The use of mesh has been temporarily suspended in the UK since July last year at the request of a British evidence-gathering committee, which has been conducting its own investigative sessions.
Ireland quickly imposed a similar suspension, but France has not done so.
In the Netherlands, Implant Files journalists at the newspaper Trouw received an unexpected response to their reporting on sudden deaths from heart attacks among patients reliant on devices such as pacemakers or miniature defibrillators, known as ICDs (implantable cardioverter defibrillators).
One Trouw article explained how those tasked with establishing the cause of death often don’t test to see if a patient’s life had been ended by the failure of a pacemaker or ICD.
After reading the report, Rondy de Wildt who was implanted with such device got in touch.
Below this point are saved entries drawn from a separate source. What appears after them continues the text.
(* ===== verification/ControlCompile.v ===== *)
(** * ControlCompile: the one-pass compiler's control statements

    The emission primitives of src/compiler.c and the control statements of
    src/compiler_flow.c (if, while, until, loop) and src/compiler_control.c
    (return, raise, begin/rescue/else/ensure, retry, break, next, redo) as the
    source writes them: bytes are appended as the tree is walked, forward jumps
    and handler targets are emitted as zero and patched when their target is
    known, and a loop collects the operands its breaks leave open.

    A compile error ([fail]) is [None].  What only feeds diagnostics, the
    editor or the type inference (spans, line tables, known types, narrowing,
    captured locals) is left out; so is the rewriting of a call in tail
    position ([maybe_rewrite_self_tail_call]).  The fields [nils] and [homes]
    are bookkeeping for the proofs: the registers the compiler leaves to the
    zero-initialisation of [run_chunk] and the register of every slot. *)

From S2P Require Import Prelude.
From S2P Require Import Value.
From S2P Require Import Unwind.
From S2P Require Import ControlMachine.
From S2P Require Import ControlFlow.
From Stdlib Require Import ZArith Lia Bool List.
From stdpp Require Import base numbers list.

Local Open Scope Z_scope.
Local Open Scope c_scope.

Record LoopContext := {
  loop_begin_depth : Z;
  continue_target : Z;
  redo_target : Z;
  result_register : Z;
  breaks : list Z;
}.

Record Compiler := {
  emitted : list Z;
  next_register : Z;
  locals : list (Z * Z);
  begin_depth : Z;
  in_function : bool;
  current_exception : option Z;
  current_retry_target : option Z;
  current_loop : option LoopContext;
  nils : list Z;
  homes : list (Z * Z);
}.

Definition code_count (c : Compiler) : Z := Z.of_nat (length (emitted c)).

Definition set_emitted (c : Compiler) (bytes : list Z) : Compiler :=
  {| emitted := bytes; next_register := next_register c; locals := locals c;
     begin_depth := begin_depth c; in_function := in_function c;
     current_exception := current_exception c;
     current_retry_target := current_retry_target c; current_loop := current_loop c;
     nils := nils c; homes := homes c |}.

Definition set_next_register (c : Compiler) (r : Z) : Compiler :=
  {| emitted := emitted c; next_register := r; locals := locals c;
     begin_depth := begin_depth c; in_function := in_function c;
     current_exception := current_exception c;
     current_retry_target := current_retry_target c; current_loop := current_loop c;
     nils := nils c; homes := homes c |}.

Definition set_locals (c : Compiler) (ls : list (Z * Z)) : Compiler :=
  {| emitted := emitted c; next_register := next_register c; locals := ls;
     begin_depth := begin_depth c; in_function := in_function c;
     current_exception := current_exception c;
     current_retry_target := current_retry_target c; current_loop := current_loop c;
     nils := nils c; homes := homes c |}.

Definition set_begin_depth (c : Compiler) (d : Z) : Compiler :=
  {| emitted := emitted c; next_register := next_register c; locals := locals c;
     begin_depth := d; in_function := in_function c;
     current_exception := current_exception c;
     current_retry_target := current_retry_target c; current_loop := current_loop c;
     nils := nils c; homes := homes c |}.

Definition set_rescue (c : Compiler) (exception retry : option Z) : Compiler :=
  {| emitted := emitted c; next_register := next_register c; locals := locals c;
     begin_depth := begin_depth c; in_function := in_function c;
     current_exception := exception;
     current_retry_target := retry; current_loop := current_loop c;
     nils := nils c; homes := homes c |}.

Definition set_loop (c : Compiler) (l : option LoopContext) : Compiler :=
  {| emitted := emitted c; next_register := next_register c; locals := locals c;
     begin_depth := begin_depth c; in_function := in_function c;
     current_exception := current_exception c;
     current_retry_target := current_retry_target c; current_loop := l;
     nils := nils c; homes := homes c |}.

Definition note_nils (c : Compiler) (ns : list Z) : Compiler :=
  {| emitted := emitted c; next_register := next_register c; locals := locals c;
     begin_depth := begin_depth c; in_function := in_function c;
     current_exception := current_exception c;
     current_retry_target := current_retry_target c; current_loop := current_loop c;
     nils := ns ++ nils c; homes := homes c |}.

Definition note_home (c : Compiler) (slot reg : Z) : Compiler :=
  {| emitted := emitted c; next_register := next_register c; locals := locals c;
     begin_depth := begin_depth c; in_function := in_function c;
     current_exception := current_exception c;
     current_retry_target := current_retry_target c; current_loop := current_loop c;
     nils := nils c; homes := (slot, reg) :: homes c |}.

Definition fail {A} : VM Compiler A := fun _ => None.
Definition get_compiler : VM Compiler Compiler := fun c => Some (c, c).
Definition modify (f : Compiler -> Compiler) : VM Compiler unit := fun c => Some (tt, f c).

(** A check on the tree, not on the compiler, which has no counterpart of it: the
    resolved tree gives every declaration a slot of its own, the rescue
    variables of one begin block being one slot.  It does not look at the
    registers. *)
Fixpoint note_homes (hs : list (Z * Z)) : VM Compiler unit :=
  match hs with
  | [] => vm_ret tt
  | (slot, reg) :: rest =>
      let! c := get_compiler in
      if existsb (fun h => fst h =? slot) (homes c) then fail
      else let! _ := modify (fun c => note_home c slot reg) in note_homes rest
  end.

(** ** Emission *)

Definition DIAMOND_MAX_CODE : Z := 65535.
Definition DIAMOND_REGISTER_COUNT : Z := 4096.
Definition DIAMOND_MAX_LOCALS : Z := 64.

Definition emit_byte (byte : Z) : VM Compiler unit :=
  fun c => if code_count c =? DIAMOND_MAX_CODE then None
           else Some (tt, set_emitted c (emitted c ++ [byte])).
She told Trouw how she was so shocked by the article that she decided to change her will to include an instruction that the pacemaker on which she depended, be tested after her death.
Even if it would not save her, post-mortem testing could help others better understand the performance of such devices, she said.
She told Trouw reporters: “I think I can contribute my little bit to improving patient safety. I hope more heart patients do this.” Her move is supported by an influential Dutch patient group Hartpatiënten Nederland.
Elsewhere in Europe, the public prosecutor of the canton of Berne, Switzerland, last month responded to Implant Files articles in the Swiss, German and British press by opening a criminal investigation into a failed spinal disc product.
The device, called Cadisc-L, left some patients in agony after it broke inside their backs. Implant Files reports showed how the implant had received a European safety certificate — known as a “CE mark” — despite evidence from studies in baboons suggesting it could fail.
The prosecutors in Switzerland are now investigating the circumstances in which the device — made by a now-defunct company formerly based in Cambridge, called Ranier Technologies — was implanted into patients.
Ranier withdrew Cadisc-L from the market in 2014, and Geoffrey Andrews, Ranier’s founder, and former chief executive, told reporters that the company had “scrupulously followed the procedures and standards required by all regulatory authorities”.